Kuba: So it seems what I have been circling here is that even ‘my’ death is not a serious business. I can see that I was able to enjoy and appreciate and to remove seriousness from most aspects of my life but it is as if ‘I’ reserved a special place for it where it concerned arriving at ‘my’ destiny. This 1 thing seemed worthy enough to be serious about, that it was ‘worthy enough’ to forego enjoyment and appreciation for this 1 goal.
But I see now that there was never a need to get serious at all, which means the way forward is enjoyment and appreciation anyways. (link)

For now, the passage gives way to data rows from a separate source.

(** * Response-time analysis for EDF (schedcat, sched/edf/gy_rta.py)

    A shallow embedding of the module [gy_rta.py] and the properties of its
    bound functions, horizon search, test-point generator and the two
    worst-case response-time solvers.

    Conventions of the embedding.
    - Task parameters and time offsets are Python integers, modelled as [Z].
      [int(floor(a / b))] under true division is modelled as the exact floor
      quotient [a / b] on [Z] (the rounding of the intermediate float is
      outside the model); [a % b] is [a mod b] (the sign follows the divisor
      in both languages).
    - The task set is a Python list mutated in place; the solvers take it
      and return it (explicit state passing).  A Python exception aborts the
      computation: [Raise e]; the state an aborted run leaves behind is not
      tracked.  A loop of the source that has no bound ([while True],
      [while gamma_new != gamma_old]) is run with fuel; [OutOfFuel] means the
      fuel did not suffice, and a computation that is [OutOfFuel] for every
      amount of fuel does not terminate.
    - The slack array holds [float("inf")] or integers: type [num]. *)

From Stdlib Require Import ZArith QArith Lia List Sorted.
From stdpp Require Import base list.
Import ListNotations.

#[local] Open Scope Z_scope.

(** ** Outcomes of a Python computation *)

Inductive exn : Type :=
| ZeroDivisionError
| IndexError
| ValueError.

Inductive res (A : Type) : Type :=
| Ok (a : A)
| Raise (e : exn)
| OutOfFuel.

Arguments Ok {A} a.
Arguments Raise {A} e.
Arguments OutOfFuel {A}.

Definition bind {A B : Type} (m : res A) (k : A -> res B) : res B :=
  match m with
  | Ok a => k a
  | Raise e => Raise e
  | OutOfFuel => OutOfFuel
  end.

Notation "'let*' x ':=' e 'in' k" := (bind e (fun x => k))
  (at level 10, x pattern, e at level 100, k at level 200).

(** ** Numbers of the slack array: an integer or a float infinity *)

Inductive num : Type :=
| Int (z : Z)
| PosInf
| NegInf.

(** [a < b] on Python numbers. *)
Definition num_ltb (a b : num) : bool :=
  match a, b with
  | Int x, Int y => x <? y
  | Int _, PosInf => true
  | Int _, NegInf => false
  | PosInf, _ => false
  | NegInf, NegInf => false
  | NegInf, _ => true
  end.

(** [min(a, b)]: the first argument unless the second is strictly smaller. *)
Definition num_min (a b : num) : num := if num_ltb b a then b else a.

(** [d - x] for an integer [d]. *)
Definition num_rsub (d : Z) (x : num) : num :=
  match x with
  | Int z => Int (d - z)
  | PosInf => NegInf
  | NegInf => PosInf
  end.

(** The order [a <= b], as a proposition. *)
Definition num_le (a b : num) : Prop := num_ltb b a = false.

(** ** Tasks and task sets *)

Record task : Type := mkTask {
  cost : Z;
  period : Z;
  deadline : Z;
  response_time : option num   (* [None]: the attribute has not been written *)
}.

Abbreviation tskset := (list task).

Definition set_response_time (tsk : task) (r : num) : task :=
  {| cost := cost tsk; period := period tsk; deadline := deadline tsk;
     response_time := Some r |}.

(** [l[i]] for a non-negative index: [IndexError] out of range. *)
Definition index {A : Type} (l : list A) (i : nat) : res A :=
  match l !! i with
  | Some a => Ok a
  | None => Raise IndexError
  end.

You have been busy with the topic of mortality for a long time (for instance here), and understood it theoretically at some point. But it is a different matter when mortality becomes personal as in ‘your’ own impending demise – then all theoretical appreciation of the benefits of not having to live forever (because then every action and decision would have eternal consequences and one could not help but be deeply serious about it all) goes out the window and “this 1 thing seemed worthy enough to be serious about”. And being serious, for whatever reason, empowers ‘me’ and hence actively works against peace-on-earth

Richard: You need to have a keen sense of humour. This business of becoming free is not – contrary to popular opinion – a serious business at all. Be totally sincere … most definitely utterly sincere, as genuineness is essential. But serious … no way. An actual freedom is all about having fun; about enjoying being here; about delighting in being alive. All that ‘being serious’ stuff actively works against peace-on-earth. One has to want to be here on this planet … most people resent being here and wish to escape. This method will bring one into being more fully here than anyone has ever been before. (…) (Richard, Articles, This Moment of Being Alive).

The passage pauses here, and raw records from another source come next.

(** * Drug Policy dashboard (src/app.py): a shallow embedding

    The dashboard is one Streamlit script: three spreadsheets are loaded,
    cleaned column by column with pandas, filtered by the side-bar widgets
    and aggregated for the charts.  This file embeds the parts of the script
    that compute data:

    - the Python string operations the script calls ([str.lower],
      [str.strip], [str.replace], the substring test [in]);
    - a column-major model of the pandas [DataFrame] with the operations the
      script uses (label access, assignment, [rename], [to_numeric],
      [dropna], boolean indexing, [groupby], inner [merge], [sort_values]);
    - the script itself: the two column detectors, [classify_country],
      [tag_drug], the three ETL blocks, the filtered view [df_price], the
      traffic ranking and the revenue simulation.

    Conventions of the model.

    - Text is [string]; characters are read as ASCII (case folding and
      white space are those of the ASCII range).
    - Numbers are exact rationals ([Qc]).  Rounding, overflow and the sign
      of zero of binary64 are not modelled; the non-finite results of a
      division by zero are.
    - A run of the script either completes or halts: [result A] is the sum
      of the ways it halts and the value it computes.
    - Rendering calls ([st.metric], [px.*], [st.plotly_chart]) consume data
      and return nothing the script reads; they are left out. *)

From stdpp Require Import base strings list gmap sorting numbers.
From Stdlib Require Import QArith Qcanon Lia.
From Stdlib Require Import Ascii.

Close Scope Q_scope.
Local Open Scope string_scope.
Local Open Scope list_scope.

(** ** Python strings *)

Module Py.

(** [c.isupper()] on the ASCII range. *)
Definition is_upper (c : ascii) : bool :=
  let n := nat_of_ascii c in (65 <=? n)%nat && (n <=? 90)%nat.

Definition lower_char (c : ascii) : ascii :=
  if is_upper c then ascii_of_nat (nat_of_ascii c + 32) else c.

(** [s.lower()] *)
Fixpoint lower (s : string) : string :=
  match s with
  | EmptyString => EmptyString
  | String c s' => String (lower_char c) (lower s')
  end.

(** [c.isspace()] on the ASCII range: TAB, LF, VT, FF, CR, the four
    separators FS GS RS US, and the space. *)
Definition is_space (c : ascii) : bool :=
  let n := nat_of_ascii c in
  ((9 <=? n)%nat && (n <=? 13)%nat) || ((28 <=? n)%nat && (n <=? 32)%nat).

Fixpoint lstrip (s : string) : string :=
  match s with
  | EmptyString => EmptyString
  | String c s' => if is_space c then lstrip s' else s
  end.

Fixpoint rstrip (s : string) : string :=
  match s with
  | EmptyString => EmptyString
  | String c s' =>
      match rstrip s' with
      | EmptyString => if is_space c then EmptyString else String c EmptyString
      | r => String c r
      end
  end.

(** [s.strip()] *)
Definition strip (s : string) : string := rstrip (lstrip s).

(** [s.startswith(p)] *)
Fixpoint startswith (p s : string) : bool :=
  match p, s with
  | EmptyString, _ => true
  | String a p', String b s' => if Ascii.eqb a b then startswith p' s' else false
  | String _ _, EmptyString => false
  end.

(** [k in s]: [k] occurs in [s] as a contiguous substring. *)
Fixpoint contains (k s : string) : bool :=
  startswith k s ||
  match s with
  | EmptyString => false
  | String _ s' => contains k s'
  end.

(** [s.replace(old, new)] for a non-empty [old]: occurrences are taken
    left to right and do not overlap.  [skip] counts the characters of an
    occurrence already replaced that are still to be passed over. *)
Fixpoint replace_go (old new : string) (skip : nat) (s : string) : string :=
  match s with
  | EmptyString => EmptyString
  | String c s' =>
      match skip with
      | S k => replace_go old new k s'
      | O =>
          if startswith old s
          then new +:+ replace_go old new (String.length old - 1) s'
          else String c (replace_go old new 0 s')
      end
  end.

(** [s.replace("", new)] puts [new] before every character and at the end. *)
Fixpoint replace_empty (new s : string) : string :=
  match s with
  | EmptyString => new
  | String c s' => new +:+ String c (replace_empty new s')
  end.

Definition replace (old new s : string) : string :=
  match old with
  | EmptyString => replace_empty new s
  | _ => replace_go old new 0 s
  end.

(** Character-wise views used to describe what [replace] does with a
    one-character pattern. *)
Fixpoint map_chars (f : ascii → ascii) (s : string) : string :=
  match s with
  | EmptyString => EmptyString
  | String c s' => String (f c) (map_chars f s')
  end.

Fixpoint remove_char (a : ascii) (s : string) : string :=
  match s with
  | EmptyString => EmptyString
  | String c s' => if Ascii.eqb a c then remove_char a s' else String c (remove_char a s')
  end.

Definition subst_char (a b : ascii) (c : ascii) : ascii :=
  if Ascii.eqb a c then b else c.

(** [k] is a contiguous part of [s]. *)
Definition occurs (k s : string) : Prop := ∃ a b, s = a +:+ k +:+ b.

Fixpoint has_char (a : ascii) (s : string) : bool :=
  match s with
  | EmptyString => false
  | String c s' => Ascii.eqb a c || has_char a s'
  end.

End Py.

(** ** pandas: cells, Series and DataFrames *)

Module Pd.

(** A cell of a spreadsheet column: missing ([NaN] / [None]), a number, or
    text. *)
Inductive cell :=
| NA
| Num (q : Qc)
| Str (s : string).

#[global] Instance cell_eq_dec : EqDecision cell.
Proof. solve_decision. Defined.

(** [pd.isna(x)] *)
Definition isna (x : cell) : bool :=
  match x with NA => true | _ => false end.

Definition notna (x : cell) : bool := negb (isna x).

Definition is_num (x : cell) : bool :=
  match x with Num _ => true | _ => false end.

(** A float64 result: finite, or one of the values a division by zero
    produces. *)
Inductive num :=
| Fin (q : Qc)
| PInf
| NInf
| NaN.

In fact, there is an existential joke in it all, which you can only fully appreciate when you dare to allow the final step, which is that you will then experientially know, and on an ongoing basis to boot, that ‘I’/ ‘me’ never existed in the first place –

Richard: ‘My’ demise was as fictitious as ‘my’ apparent presence. I have always been here, I realise, it was that ‘I’ only imagined that ‘I’ existed. It was all an emotional play in a fertile imagination … which was, however, fuelled by an actual hormonal substance triggered off from within the brain-stem because of the instinctual passions bestowed by blind nature. Thus the psyche – the entire affective faculty born of the instincts itself – is wiped out forever and one is finally what one actually is: this thinking and reflective flesh-and-blood body simply brimming with sense organs, delighting in this very sensual world of actual experience. (Richard, Articles, This Moment of Being Alive).

With that in mind, enjoying and appreciating the final scene of the “emotional play in a fertile imagination” is the only sensible thing to do.